The news that environmental groups have been warned their speech will be regulated during the upcoming federal election campaign has finally drawn attention to the stifling impact of the nation’s most recent election legislation.
This latest twist is due to People’s Party of Canada Leader Maxime Bernier, who has expressed doubts about anthropogenic climate science.
Elections Canada has therefore cautioned that the matter is an election issue and those groups or individuals wishing to discuss it – even in a nonpartisan fashion – by spending more than $500 are subject to Bill C-76: the Elections Modernization Act.
So environmental charities and non-profits have to roll up their sleeves, call their lawyers and register as third parties to ensure they’re not found offside on the law – a serious matter.
There’s nothing more fundamental to the democratic ideal than the freedom to speak one’s mind and sound as wise or foolish as that happens to sound. So it seems odd that in the name of preserving democracy, it’s been decided that speech must be fettered.
How, you might ask, did we come to this?
Up until three years ago, there was a lot of excitement about the democratizing impact of the Internet on society. Spontaneous citizen’s movements such as Openmedia, Leadnow and Avaaz.org were springing up like blossoms in the Arab Spring. Petitions were launched, Barack Obama was president of the United States and Hillary Clinton had launched her campaign for the White House online.
Finally, there was a way around the gatekeepers – legacy media such as newspapers and broadcasters – that traditionally stood between people with ideas and the public at large. Those who suspected the members of the media were controlled by conservative power brokers were empowered by net neutrality and so were those convinced that most media carry a heavy bias against conservative ideas.
Petitions were launched and policies implemented as a result of online activity – much of it on Facebook and Twitter. Still more people discovered they no longer had to fight their way through the rigorous letters-to-the-editor gauntlet to get their point of view out there.
It all seemed so wonderful.
Never mind that only a small minority of the population is engaged with Twitter on a daily basis. Traditional media decision-makers increasingly began to see it as a reflection of their world and what is and isn’t popular.
Realizing how very easy it had become to stampede a naive media herd, manipulators moved in.
And then Donald J. Trump became president of the United States and Britons voted in a referendum to leave the European Union. Those on the losing end of those votes – who once saw the Internet as the Great Democratizer where the will of the people would be heard – began to view it not as the promise of liberty but as a threat to it. The will of the people had been replaced by something called populism.

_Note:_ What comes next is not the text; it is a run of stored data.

(** Leaving the runqueue for good: the memory goes back to its module. *)
Lemma release_ok w l p s st last_state now :
  wf w l -> sandboxes w !! p = Some s -> last_state_change s < now <= UINT64_MAX ->
  queued (sb_state s) = true ->
  exists w' l',
    (w1 ← (w1 ← runqueue_delete (sb_put w p (set_sb_state s st)) p;
           sandbox_free_linear_memory worker_thread_idx w1 p);
     bookkeeping w1 p last_state now) = Ret w'
    /\ sandboxes w' = <[p := set_sb_memory (accounted (set_sb_state s st) last_state now) None]> (sandboxes w)
    /\ rq_repr (sandbox_get_priority w) (runqueue w') l' /\ l ≡ₚ p :: l' /\ (p ∉ l')
    /\ responses w' = responses w /\ frame w w' /\ modules_wf worker_thread_idx w'.
Proof.
  intros W E Hn Hq. pose proof (wf_sandbox _ _ _ W p s E) as [T (m & Em & Hm) _ _ _ _ _ _].
  destruct (Hm ltac:(by destruct (sb_state s))) as (mem & Emem & Hu).
  destruct (runqueue_delete_ok _ w l p s W E Hq (set_sb_state s st) eq_refl) as (q' & l' & -> & R & P & Hni).
  ostep. set (w1 := set_runqueue _ _).
  destruct (free_memory_ok worker_thread_idx w1 p (set_sb_state s st) m mem) as (w2 & -> & Es & Eq & Er & F & M);
    try done; [apply lookup_insert_eq | apply W|]. ostep.
  rewrite (bookkeeping_ok _ p (set_sb_memory (set_sb_state s st) None));
    [|rewrite Es; apply lookup_insert_eq | by destruct T; split | done].
  eexists _, l'. split; [done|]. split; [cbn; rewrite Es; cbn; by rewrite !insert_insert_eq|].
  split; [cbn; by rewrite Eq|]. do 2 (split; [done|]). split; [by cbn; rewrite Er|]. split; [|exact M].
  destruct F. by split.
Qed.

Upon investigation, it was discovered that ‘bots’ were used to embellish the popularity of certain media-influencing trends on Twitter and that people based in Russia had paid for social media advertising during the 2015 American elections.
And so here we are, wrapped up in a well-intended set of rules (it was already illegal for non-Canadians to buy political ads) so vast and a bar so low that an immense administrative burden has been passed along to innocent bystanders – groups and individuals.

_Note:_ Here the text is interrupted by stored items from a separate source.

(* ===== verification/Worker.v ===== *)
(** * Worker: the invariant between two steps of a worker

    What holds of a worker's world under EDF whenever no function of the runtime is
    in progress ([core]): the queues, the places of the sandboxes, their outfits,
    the reference counts and the sessions.  The lemmas show that the policy, the
    release of finished sandboxes, and the switch from an exiting sandbox to the next
    one keep it; [Execution] puts them together with the guests. *)

From Stdlib Require Import ZArith Lia.
From S2P Require Import Prelude Lock PriorityQueue HeapTheory PriorityQueueSpec Deque Bytes Admissions.
From S2P Require Import WasmMemory Globals Module Runqueue Sandbox Scheduler SandboxSpec SandboxSteps SchedulerSpec Conservation Preemption Lifecycle.
Local Open Scope Z_scope.

Definition over (st : sandbox_state_t) : bool :=
  match st with SANDBOX_COMPLETE | SANDBOX_ERROR => true | _ => false end.

(** Deleting a key takes one reference away. *)
Lemma refs_delete (m : gmap Z Z) q k j :
  m !! q = Some k -> refs m j = ((if decide (k = j) then 1 else 0) + refs (delete q m) j)%nat.
Proof.
  intros E. unfold refs. rewrite <- (insert_delete_id m q k E) at 1. case_decide as Hk.
  - rewrite map_filter_insert_True by done. rewrite map_size_insert_None; [lia|].
    apply map_lookup_filter_None. left. apply lookup_delete_eq.
  - rewrite map_filter_insert_False by done. f_equal. by rewrite delete_delete_eq.
Qed.

Lemma refs_insert_new (m : gmap Z Z) q k j :
  m !! q = None -> refs (<[q := k]> m) j = ((if decide (k = j) then 1 else 0) + refs m j)%nat.
Proof.
  intros E. rewrite (refs_delete _ q k) by apply lookup_insert_eq. by rewrite delete_insert_eq, delete_id.
Qed.

Section core.
Context {L : Type} `{SpinLock L}.
Variable worker_thread_idx : nat.
Abbreviation heap := (priority_queue L Z).
Implicit Types w : world L heap.
Abbreviation wf := (wf worker_thread_idx).

(** A request in the global queue. *)
Definition request_ok w (q : Z) : Prop :=
  exists s m, sandboxes w !! q = Some s /\ sb_state s = SANDBOX_INITIALIZED
    /\ modules w !! sb_module s = Some m /\ 0 < globals_len (abi m) /\ absolute_deadline s < UINT64_MAX.

(** A sandbox that can be released. *)
Definition finished_ok w (q : Z) : Prop :=
  exists s, sandboxes w !! q = Some s /\ over (sb_state s) = true /\ sb_memory s = None /\ sb_variant s <> VARIANT_UNUSED.

(** Every sandbox is a request, on the runqueue, or finished. *)
Definition placed (bag fin : list Z) (q : Z) (s : sandbox) : Prop :=
  match sb_state s with
  | SANDBOX_INITIALIZED => q ∈ bag
  | SANDBOX_COMPLETE | SANDBOX_ERROR => q ∈ fin
  | st => queued st = true
  end.

(** [l]: the runqueue, [bag]: the global queue, [fin]: the finished sandboxes. *)
Record core w (g : heap) (l bag fin : list Z) : Prop := {
  co_wf : wf w l;
  co_contexts : contexts_ok w;
  co_heap : pq_heap (sandbox_get_priority w) (runqueue w);
  co_global : gs_repr (sandbox_get_priority w) g bag;
  co_nodup : NoDup bag;
  co_placed q s : sandboxes w !! q = Some s -> placed bag fin q s;
  co_bag q : q ∈ bag -> request_ok w q;
  co_fin_nodup : NoDup fin;
  co_fin q : q ∈ fin -> finished_ok w q;
  co_outfit : outfitted w;
  co_refs k m : modules w !! k = Some m -> Z.of_nat (refs (module_of w) k) <= reference_count m <= UINT32_MAX;
  co_sessions : NoDup (sessions w);
}.

Lemma core_fin w g l bag fin fin' : core w g l bag fin -> fin' ≡ₚ fin -> core w g l bag fin'.
Proof.
  intros [] P. split; try done.
  - intros q s E. specialize (co_placed0 q s E). unfold placed in *. by destruct (sb_state s); rewrite ?P.
  - by rewrite P.
  - intros q. rewrite P. auto.
Qed.

Lemma queued_not st : queued st = true -> st <> SANDBOX_INITIALIZED /\ over st = false.
Proof. by destruct st. Qed.

Lemma placed_queued bag fin q s : queued (sb_state s) = true -> placed bag fin q s.
Proof. unfold placed. by destruct (sb_state s). Qed.

(** Sandboxes of the runqueue change, and those that are finished keep what
    matters of them. *)
Definition rearranged w w' : Prop :=
  forall q s', sandboxes w' !! q = Some s' ->
    sandboxes w !! q = Some s' \/ queued (sb_state s') = true
    \/ exists s, sandboxes w !! q = Some s /\ sb_state s' = sb_state s /\ over (sb_state s) = true /\ sb_memory s' = None
         /\ sb_variant s' <> VARIANT_UNUSED.

(** The invariant only reads the sandboxes that changed, and what is conserved. *)
Lemma core_rearranged w w' g g' l l' bag bag' fin :
  core w g l bag fin -> conserved w w' -> rearranged w w' -> wf w' l' -> contexts_ok w' ->
  pq_heap (sandbox_get_priority w') (runqueue w') -> gs_repr (sandbox_get_priority w') g' bag' ->
  (l' = l /\ bag' = bag \/ exists q, bag ≡ₚ q :: bag' /\ l' ≡ₚ q :: l) -> core w' g' l' bag' fin.
Proof.
  intros [W Hc Hh Hg Hn Hp Hb Hfn Hf Ho Hr Hs] [Kmod Kses Kfix Kout _ _] St W' Hc' Hh' Hg' Hmove.
  assert (Hdom : forall q s, sandboxes w !! q = Some s -> exists s', sandboxes w' !! q = Some s' /\ sb_module s' = sb_module s).
  { intros q s E. assert (Em : module_of w' !! q = Some (sb_module s)) by (rewrite Kmod; unfold module_of; by rewrite lookup_fmap, E).
    unfold module_of in Em. rewrite lookup_fmap in Em. destruct (sandboxes w' !! q) as [s'|]; [|done]. injection Em as Em. by exists s'. }
  assert (Hl' : forall q s, q ∈ l' -> sandboxes w !! q = Some s -> queued (sb_state s) = true \/ q ∈ bag /\ q ∉ bag').
  { intros q s Hq E. destruct Hmove as [[-> ->]|(r & Pb & Pl)].
    - apply (wf_queued _ _ _ W) in Hq as (s0 & E0 & Hq0). left. congruence.
    - rewrite Pl in Hq. apply elem_of_cons in Hq as [->|Hq].
      + right. rewrite Pb. split; [constructor|]. rewrite Pb in Hn. by apply list.NoDup_cons in Hn as [? _].
      + apply (wf_queued _ _ _ W) in Hq as (s0 & E0 & Hq0). left. congruence. }
  assert (Hbag : forall q, q ∈ bag' -> q ∈ bag).
  { intros q Hq. destruct Hmove as [[_ <-]|(r & Pb & _)]; [done|]. rewrite Pb. by right. }
  (* a sandbox that was not on the runqueue and is not taken does not get there *)
  assert (Hstay : forall q s s', sandboxes w !! q = Some s -> sandboxes w' !! q = Some s' -> queued (sb_state s) = false ->
    q ∉ bag \/ q ∈ bag' -> queued (sb_state s') = false).
  { intros q s s' E E' Hq Hnb. destruct (queued (sb_state s')) eqn:Hq'; [|done].
    assert (q ∈ l') as Hl by (apply (wf_queued _ _ _ W'); eauto). destruct (Hl' q s Hl E) as [?|[? ?]]; [congruence|].
    by destruct Hnb. }
  split; try done.
  - destruct Hmove as [[_ ->]|(r & Pb & _)]; [done|]. rewrite Pb in Hn. by apply list.NoDup_cons in Hn as [_ ?].
  - intros q s' E'. destruct (St q s' E') as [E|[Hq|(s & E & Es & Hov & _)]]; [|by apply placed_queued|].
    2: { specialize (Hp q s E). unfold placed in *. rewrite Es. by destruct (sb_state s). }
    specialize (Hp q s' E). unfold placed in *. destruct (sb_state s') eqn:Est; try done. destruct Hmove as [[_ ->]|(r & Pb & Pl)]; [done|].
    rewrite Pb in Hp. apply elem_of_cons in Hp as [->|?]; [|done].
    assert (r ∈ l') as Hrl by (rewrite Pl; constructor). apply (wf_queued _ _ _ W') in Hrl as (s0 & E0 & Hq0). by simplify_eq; rewrite Est in Hq0.
  - intros q Hq. destruct (Hb q (Hbag q Hq)) as (s & m & E & Hs' & Em & Hgl & Hd).
    specialize (Kfix (sb_module s)). rewrite Em in Kfix. destruct (modules w' !! sb_module s) as [m'|] eqn:Em'; [|done].
    injection Kfix as _ _ Ea _. exists s, m'. rewrite Ea. split; [|done]. destruct (Hdom q s E) as (s' & E' & _).
    pose proof (Hstay q s s' E E' ltac:(by rewrite Hs') (or_intror Hq)) as Hnq.
    destruct (St q s' E') as [Eq|[?|(s0 & E0 & _ & Hov & _)]]; [congruence|congruence|]. simplify_eq. by rewrite Hs' in Hov.
  - intros q Hq. destruct (Hf q Hq) as (s & E & Hov & Hrest). destruct (Hdom q s E) as (s' & E' & _). exists s'. split; [done|].
    assert (Hnb : q ∉ bag). { intros Hin. destruct (Hb q Hin) as (s0 & _ & E0 & Hi & _). simplify_eq. by rewrite Hi in Hov. }
    pose proof (Hstay q s s' E E' ltac:(by destruct (sb_state s)) (or_introl Hnb)) as Hnq.
    destruct (St q s' E') as [Eq|[?|(s0 & E0 & Es & Hov' & ? & ?)]]; [by simplify_eq|congruence|]. by simplify_eq; rewrite Es.
  - auto.
  - intros k m' Em'. specialize (Kfix k). rewrite Em' in Kfix. destruct (modules w !! k) as [m|] eqn:Em; [|done].
    injection Kfix as -> _ _ _. rewrite Kmod. by apply Hr.
  - by rewrite Kses.
Qed.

More so, it has convinced many large media such as Google and Amazon to refuse any political advertising. The public square is smaller and Elections Canada is doing absolutely nothing wrong here – just applying the law as Parliament designed it.
This seems to have caught even those who supported Bill C-76, off guard – such as Skeena–Bulkley Valley MP Nathan Cullen.
“With all due respect to the good and wise people at Elections Canada – it’s idiotic to suggest that anyone stating the facts of the climate crisis we’re in is just being partisan just because Max Bernier denies basic science,” he tweeted. “EC should reconsider its advice IMHO.”
It may be a good point, but which positions are idiotic and which ones aren’t used to be decided freely and solely by citizens in a voting booth. As we say on Twitter, #goodtimes.
Peter Menzies is a former newspaper publisher and vice-chair of the CRTC. Although he advises tech companies on regulatory policy, the views here are his own.